The Universal Sovereignty of God

"God reigns over the nations; God sits on His holy throne. The princes of the people have gathered together; the people of the God of Abraham. For the shields of the earth belong to God; He is greatly to be exalted" (Psalm 47:8-9). 

There is a common belief among evangelicals that only the church is accountable to God. In fact, dispensationalists would go even further and claim that only Israel is accountable to God, as a nation. But those assumptions are based on human presuppositions, not on any assertion of Scripture. 

Notice the verses above, in which the Psalmist tells us that God reigns, not over Israel, but explicitly over the "nations," which can also be translated as "Gentiles." When God created Adam, He created the founder of the human race, not of the people of Israel in particular. That is the establishment of His universal rule over all of mankind, of whatever nation we may be. 

The mistake that the dispensationalists make is that they overlook the role that Israel fulfilled as the reestablishment of a people in faithful covenant with God. Adam and Eve and their immediate descendants in the line of Seth were in such a faithful covenant. Yet they died out, such that God called Abraham, a pagan, into His covenant of grace, to restore the line of faith among men.

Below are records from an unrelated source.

Lemma wire_VArr l : wire (VArr l) = true <-> Forall (fun x => wire x = true) l.
Proof.
  cbn [wire]. rewrite forallb_forall, Forall_forall.
  by setoid_rewrite <- list_elem_of_In.
Qed.

(** The encoding of a supported value is a wire value. *)
Lemma autoencode_wire v :
  supported v = true -> exists w, autoencode v = Ok w /\ wire w = true.
Proof.
  induction v as [| |b|x|s|u|t|l IH|m IH|msg m IH] using value_ind';
    intros Hs; try done; try (by eexists).
  - destruct t as [t|]; [|done]. cbn [supported] in Hs.
    cbn [autoencode toISOString]. rewrite Hs. by eexists.
  - apply supported_VArr in Hs.
    destruct (for_of_total autoencode (fun w => wire w = true) l) as (t & Ht & Hw).
    { rewrite Forall_forall in IH, Hs |- *. intros x Hx. by apply IH, Hs. }
    exists (VArr t). cbn [autoencode]. rewrite Ht. split; [done|].
    by apply wire_VArr.
  - destruct (for_in_total_with autoencode (fun w => wire w = true) m)
      as (t & Ht & Hw).
    { intros k x Hk. apply (IH k x Hk). by eapply supported_VObj. }
    exists (VObj t). cbn [autoencode]. rewrite Ht. split; [done|].
    by apply map_all_spec.
Qed.

(** Re-encoding a wire value leaves it unchanged. *)
Lemma autoencode_wire_fixed w : wire w = true -> autoencode w = Ok w.
Proof.
  induction w as [| |b|x|s|u|t|l IH|m IH|msg m IH] using value_ind';
    intros Hw; try done.
  - apply wire_VArr in Hw. cbn [autoencode]. rewrite for_of_fixed; [done|].
    rewrite Forall_forall in IH, Hw |- *. intros x Hx. by apply IH, Hw.
  - cbn [wire] in Hw. cbn [autoencode]. rewrite for_in_fixed; [done|].
    intros k x Hk. apply (IH k x Hk). by eapply map_all_spec.
Qed.



(** ** Malformed tagged strings *)



Lemma for_in_throws {A B} (f : A -> result B) o k x :
  o !! k = Some x -> is_ok (f x) = false -> is_ok (for_in f o) = false.
Proof.
  intros Hk Hf. destruct (for_in f o) as [t|e] eqn:Ho; [|done].
  pose proof (for_in_lookup f o t Ho k) as Hrel. rewrite Hk in Hrel.
  inversion Hrel as [? y Hy|]; subst. by rewrite Hy in Hf.
Qed.




(* ================================================================== *)
(** ** JSON transport of wire values *)

Lemma forallb_Forall {A} (p : A -> bool) l :
  forallb p l = true <-> Forall (fun x => p x = true) l.
Proof.
  rewrite forallb_forall, Forall_forall. by setoid_rewrite <- list_elem_of_In.
Qed.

Abraham, too, was not a Jew; they were to be his descendants. 

That is why Paul could refer to the Gentiles called by God's name, because this was not a new concept, contrary to the assertions of dispensationalists, but a return to God's original purpose, as described, not just in the psalm above, but also in Amos 9:11-12: "After this, I [God] will return and will rebuild the tabernacle of David, which has fallen down; I will rebuild its ruins, and I will set it up; so that the rest of mankind may seek the Lord, even all the Gentiles who are called by My name, says the Lord who does all these things" (in the Septuagint version, as quoted in Acts 15:16-17). 

After the Fall, the focus of God's revelation narrowed step by step to just one man, Abraham. From him, that revelation began to widen again step by step to its original scope, until it once again includes all elect men, whether Jewish or Gentile. Dispensationalists err when they try to distinguish between the Jews as the people of God and the Gentiles as a mere parenthesis in His plans of redemption.